SamSam wants to one day make a movie about his life. He wants to show the world what it’s like to be homeless. A repeat customer of Project Homeless Connect (PHC), he also wants to show people the kindness of strangers.
Sam has used the services at PHC at least six times since he has lived in San Francisco. Most recently, he came to have his back “popped and aligned” by the chiropractor, and to sign up for much-needed voicemail. He didn’t quite get to the dentist, but he’ll make it a priority at his next visit.
“The [PHC] volunteers,” he said, “were very kind and helpful.” They took him where he needed to go and pointed him in the right direction. Even the clients themselves, he says, are kind and helpful. At PHC, we are able to “get away from the chaos of life outside, just for a couple hours…to get what we need and enjoy each other’s company.”
A native of the East Bay, Sam lived most of his life in Castro Valley. The house that he shared with his grandmother, mother, and brother sat on an acre of land—an acre the landlord eventually decided he wanted for his own family. Sam and his family were evicted.

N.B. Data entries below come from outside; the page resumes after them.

(** The delivery of a closed replay root with a target. *)
Definition deliver_batch (c : Core) (frame : OpenBatch) : Core :=
  let target := batch_target (collected frame) in
  let current := generation frame =? history_generation c target in
  let folded := fold_channel c target in
  let after := bool_decide (history_request frame = Some After) in
  let after_tail := bool_decide (history_request frame = Some AfterTail) in
  let chat := bool_decide (open_kind frame = Some Chat) in
  let c :=
    if current && chat && bool_decide (is_Some (history_request frame)) then
      let c := update_history (fun h => h <| pending := bt_remove folded (pending h) |>
        <| pending_kind := bt_remove folded (pending_kind h) |>) c in
      if is_empty (batch_lines (collected frame)) && negb after && negb after_tail
      then update_history (fun h => h <| exhausted := bs_insert folded (exhausted h) |>) c else c
    else c in
  if negb (bool_decide (open_kind frame = Some BouncerPlayback)) && negb current then c
  else
    let batch := (collected frame) <| batch_kind := open_kind frame |> in
    let '(c, batch) :=
      if chat then
        let batch := batch <| older_page := bool_decide (history_request frame = Some Before) |> in
        let c := update_history (fun h => h <| pending_before := bs_remove folded (pending_before h) |>) c in
        let c := if current && after then maybe_chain_history_after c target batch (history_ended frame) else c in
        (c, batch <| after_request := current && after |> <| batch_history_ended := history_ended frame |>)
      else (c, batch) in
    emit c (HistoryBatchReceived (network_id (config c)) batch).

(** [close_batch], once the reference was found open. *)
Definition close_frame (c : Core) (reference : str) (frame : OpenBatch) : Core :=
  let children := (base.filter (fun e => replay_root e.2 = reference) (open (batches c))).*1 in
  let c := foldl ignore_batch c children in
  let c := if is_empty (batch_request_label frame) then c else finish_request_label c (batch_request_label frame) in
  let is_root := str_eqb (replay_root frame) reference in
  if is_root && bool_decide (open_kind frame = Some Targets) then
    let c := update_history (fun h => h <| targets_pending := false |>) c in
    let batch := empty_batch <| batch_kind := Some Targets |> <| batch_history_ended := history_ended frame |>
      <| batch_targets := history_targets_from (batch_lines (collected frame)) |> in
    emit c (HistoryBatchReceived (network_id (config c)) batch)
  else if negb (is_root && negb (is_empty (batch_target (collected frame)))) then c
  else deliver_batch c frame.

Definition close_batch (c : Core) (reference : str) : Core :=
  let l := batches c in
  if bs_contains reference (ignored l) then c <| batches := l <| ignored := bs_remove reference (ignored l) |> |>
  else match bt_get reference (open l) with
       | None => c
       | Some frame =>
           close_frame (c <| batches := l <| open := bt_remove reference (open l) |> |>) reference frame
       end.

Definition handle_batch (c : Core) (message : IrcMessage) : Core :=
  if is_empty (msg_params message) then c
  else
    let token := text_param message 0 in
    if str_len token <? 2 then c
    else match token with
         | sign :: reference =>
             if negb ((sign =? chr "+") || (sign =? chr "-")) then c
             else if is_empty reference then c
             else if sign =? chr "-" then close_batch c reference
             else open_batch c message reference
         | [] => c
         end.
End History.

At first things weren’t too bad. With the money Sam’s mother earned working and his grandmother’s SSI checks, the family was able to afford to stay in motel rooms. But then the money and their luck ran out. The family split up. Sam’s grandmother went to live with his aunt. Sam, his mother, and his brother became squatters in the very house they had been evicted from. When they got caught, they had nowhere to go.
For awhile, the threesome lived in a shelter in Berkeley. But shelter stays have time limits. When no other options presented themselves, the family ended up living on the streets.
Then came a bit of hope. Sam heard that resources for the homeless were better in San Francisco than in the East Bay. This was how he discovered PHC. “People should really come check it out. At least there is one place where there are so many things in one place rather than going to so many different places to get each and every little thing,” he says. “There are a lot of things that people need in their daily lives that [they] are unable to get either ’cause they don’t know how to or they’re just unavailable. And in this environment they’re all together in one area that’s just perfect.”
Since arriving in San Francisco, Sam has looked for ways to improve his life. A few credits shy of graduating high school, he took the initiative to earn his GED. He then went on to complete courses at City College. His real dream, though, is to attend film school, to make that documentary, to maybe, one day, even win an Oscar.